I was blown away to have my whole trap stolen, not just the catch, when I just left it out from about 8 PM to 8 AM What the F?


----------



## reeltime (Aug 4, 2008)

> *recess (4/6/2009)*Scott beware of trap stealers there are some low life scum on the waterthat look for floating bouys with traps under them . anywhere public is not a good place. give me a shout cause latley the traps we have been putting out have been packed tight.
> 
> 
> 
> TIM




use gps and visual triangulation. no marker, just make sure it's deep enough to not be a hazard.


----------



## Runned Over (Sep 6, 2008)

Unfortunatly I understand the theft thing. :banghead My thoughts on theft are for a different thread though.

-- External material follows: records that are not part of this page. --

(* ===== verification/AiProg.v ===== *)
(** * AI gateway service: programs

    The service's functions await Redis, the HTTP client, the clock and each other between any
    two effects, and many of them run at once. A function is therefore a program ([Prog]): a
    tree of commands to the outside ([Cmd]), each with a continuation for every reply. Nothing
    is assumed of the replies: a command can fail, and a reply can have the wrong form, which
    is an error of the conversion.

    A program has two readings. [exec] runs it against an environment, a function that answers
    commands over some state. [runs] gives its traces, all replies and all points where the
    task may be dropped included; [wp] proves what is known whenever a command is issued; and
    [system] is the interleaving of the traces of any number of tasks. *)

From S2P Require Export AiUtil.
Local Open Scope string_scope.
Local Open Scope list_scope.
Local Open Scope Z_scope.

(** ** Commands and replies *)

Inductive Cmd :=
(** the clock, in milliseconds; a new [Ulid] *)
| CNow
| CUlid
(** streams *)
| CXadd (stream : string) (fields : list (string * Value))
| CXtrim (stream : string) (max_len : Z)
| CXreadgroup (group consumer : string) (count block_ms : Z) (stream : string)
| CXautoclaim (stream group consumer : string) (min_idle_ms count : Z)
| CXack (stream group entry_id : string)
| CXgroupCreate (stream group : string)
(** keys; [ex] is the time to live in seconds, [nx] the option [NX] *)
| CGet (key : string)
| CSet (key value : string) (ex : option Z) (nx : bool)
| CDel (key : string)
| CIncrBy (key : string) (n : Z)
| CExpire (key : string) (secs : Z)
| CTtl (key : string)
| CScan (pattern : string)
(** the token bucket script *)
| CEval (keys args : list string)
(** publish and subscribe; waiting for a message on a channel *)
| CPublish (channel message : string)
| CSubscribe (channel : string)
| CNotified (channel : string) (timeout_secs : Z)
(** the HTTP client *)
| CHttp (method url : string) (headers : list (string * string)) (body : string)
(** the permit of the body semaphore *)
| CPermit
(** the metrics of the process *)
| CMetrics (f : Metrics → Metrics).

Inductive Reply :=
| RErr (e : string)
| RDone
| RInt (n : Z)
| RText (s : string)
| RNil
| RInts (l : list Z)
| RKeys (l : list string)
| REntries (l : list (string * gmap string Value))
| RHttp (status : Z) (headers : list (string * string)) (body : string).

Notation Event := (Cmd * Reply)%type.

(** ** Programs *)

Inductive Prog (A : Type) :=
| Ret (a : A)
| Do (c : Cmd) (k : Reply → Prog A).
Arguments Ret {A} a.
Arguments Do {A} c k.

Fixpoint bind {A B} (p : Prog A) (k : A → Prog B) : Prog B :=
  match p with Ret a => k a | Do c k' => Do c (λ r, bind (k' r) k) end.
(** The result of a fallible [async fn]. *)
Notation Fut A := (Prog (result A ServiceError)).
(** [p.await?] *)
Definition try_bind {A B E} (p : Prog (result A E)) (k : A → Prog (result B E)) : Prog (result B E) :=
  bind p (λ r, match r with Ok a => k a | Err e => Ret (Err e) end).

Declare Scope prog_scope.
Delimit Scope prog_scope with prog.
Notation "'await' x <- p ; k" := (bind p (λ x, k))
  (at level 200, x name, p at level 100, k at level 200) : prog_scope.
Notation "'try' x <- p ; k" := (try_bind p (λ x, k))
  (at level 200, x name, p at level 100, k at level 200) : prog_scope.
Open Scope prog_scope.

Definition lift {A} (r : result A ServiceError) : Fut A := Ret r.
Definition ok {A} (a : A) : Fut A := Ret (Ok a).
Definition err {A} (e : ServiceError) : Fut A := Ret (Err e).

I was looking for insight on the conditions Pinfish are most concentrated. Docks, Lighted docks/piers, grass flats, lighted glass flats. How deep? etc...I'm not looking for specific locations just specific conditions.


----------



## oldflathead (Oct 3, 2007)

I put my pinfish trap off my dock in about 4 to 6 feet of water. I only have one light about halfway out the 135' dock, so don't know if it makes any difference. I use one fish head as bait.

From about now through summer, it will fill up over night.



We don't have any problems with thieves, thanks to Buster, The Wonder Dog. If you are close to Bayou Chico, call me and set your traps off my dock. Call first, Old Buster bites.



Tom 572 1225


----------



## Snagged Line (Sep 30, 2007)

Wherever you put it, dont expect the atracting bait to last long. The little suckers too small to get trapped will strip it of bait rather quickly. Also, I just discovered annother of nature's little suprises. I had over two dozen little guys trapped and waiting for rain to pass to try to get out and was keeping them fed with fresh bait as needed. A big ole crab got into my trap and killed and mulitaded ALL but one of them.............................DAMMIT MAN!!!


----------



## Runned Over (Sep 6, 2008)

We don't have any problems with thieves, thanks to Buster, The Wonder Dog. If you are close to Bayou Chico, call me and set your traps off my dock. Call first, Old Buster bites.

Tom 572 1225[/quote]

Thanks for the offer!!! If I don't figure something out I may be PM'ing you and buying steak for ole Buster!!!!


----------



## floater1 (Oct 31, 2007)

i have 4 around the three mile bridge and they havent been stolen yet but have been checked and emptied a few times i guess it all depends where you puy in is to where you want them located


----------



## a (Oct 2, 2007)

any grassy shoreline, i do well with old cigar minnows(refreezes) in bayou Texar....I catch most of my bait in the daytime. I wouldnt expect as many baits if i baited and set the trap in the dark, the more daylight hours the better


----------